▶ The task:
How many lines below hold "records"? Answer with only the number.

Stored items:

Lemma bump_all_runs before l : forall env p t,
  NoDup l.*1 ->
  (forall k n, (k, n) ∈ l -> exists row, before !! k = Some row /\ rule_leases p !! k = Some row /\ retirements p !! k = None) ->
  runs (for_each l (bump_spent before)) env p t (fun _ p' => exists m, p' = set_rule_leases m p).
Proof.
  induction l as [|[k n] l IH]; intros env p t Hnd Hin.
  { apply runs_ret. exists (rule_leases p). by destruct p. }
  rewrite fmap_cons in Hnd. apply NoDup_cons in Hnd as [Hk Hnd]. destruct (Hin k n) as (row & H1 & H2 & H3); [set_solver|].
  cbn [for_each]. eapply runs_bind with (R := fun _ p1 => exists row', p1 = set_rule_leases (<[k := row']> (rule_leases p)) p).
  - unfold bump_spent. cbn [fst snd]. rewrite H1. destruct (n =? rl_spent row).
    + apply runs_ret. exists row. rewrite insert_id by done. by destruct p.
    + eapply runs_bind with (R := fun q p1 => q = p /\ p1 = p); [by apply runs_gets|]. intros q p1 t1 [-> ->]. rewrite H2.
      eapply runs_bind with (R := fun _ p1 => p1 = p).
      * apply runs_guard; [|done]. unfold retired_in. rewrite Z.eqb_refl, H3, bool_decide_eq_false_2 by (by intros []). done.
      * intros u p1 t2 ->. apply runs_modify. eauto.
  - intros u p1 t1 (row' & ->). eapply runs_conseq; [apply IH; [done|]|intros a p2 (m & ->); exists m; by destruct p].
    intros k' n' Hk'. destruct (Hin k' n') as (r & B1 & B2 & B3); [set_solver|]. exists r. cbn. split; [done|]. split; [|done].
    rewrite lookup_insert_ne; [done|]. intros ->. apply Hk, list_elem_of_fmap. by exists (k', n').
Qed.

Lemma entries_run node records : forall env p t,
  runs (usage_entries node records) env p t (fun l p' => l.*1 = U_ID <$> records /\ p' = p).
Proof.
  induction records as [|u records IH]; intros env p t; cbn [usage_entries]; [by apply runs_ret|].
  eapply runs_bind with (R := fun _ p' => p' = p); [by apply runs_now|]. intros now p1 t1 ->.
  eapply runs_bind; [apply IH|]. intros l p1 t2 [Hl ->]. apply runs_ret. rewrite !fmap_cons. split; [by f_equal|done].
Qed.

Lemma add_usage_run (l : list (string * cp_usage_row)) : forall env p t, NoDup l.*1 ->
  Forall (fun kr => cp_usage p !! kr.1 = None) l -> runs (for_each l add_cp_usage) env p t (fun _ _ => True).
Proof.
  induction l as [|[k r] l IH]; intros env p t Hnd Hall; [by apply runs_ret|].
  rewrite fmap_cons in Hnd. apply NoDup_cons in Hnd as [Hk Hnd]. apply Forall_cons in Hall as [Hn Hall]. cbn [for_each fst snd] in *.
  eapply runs_bind with (R := fun _ p1 => p1 = set_cp_usage (<[k := r]> (cp_usage p)) p).
  - unfold add_cp_usage. cbn [fst snd]. eapply runs_bind with (R := fun m p1 => m = cp_usage p /\ p1 = p); [by apply runs_gets|].
    intros m p1 t1 [-> ->]. eapply runs_bind with (R := fun _ p1 => p1 = p); [by apply runs_guard; [apply bool_decide_eq_true|]|].
    intros u p1 t2 ->. by apply runs_modify.
  - intros u p1 t1 ->. apply IH; [done|]. rewrite Forall_forall in Hall |- *. intros [k' r'] Hin. cbn.
    rewrite lookup_insert_ne; [by apply (Hall _ Hin)|]. intros ->. apply Hk, list_elem_of_fmap. by exists (k', r').
Qed.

▶ Result of this exercise:
3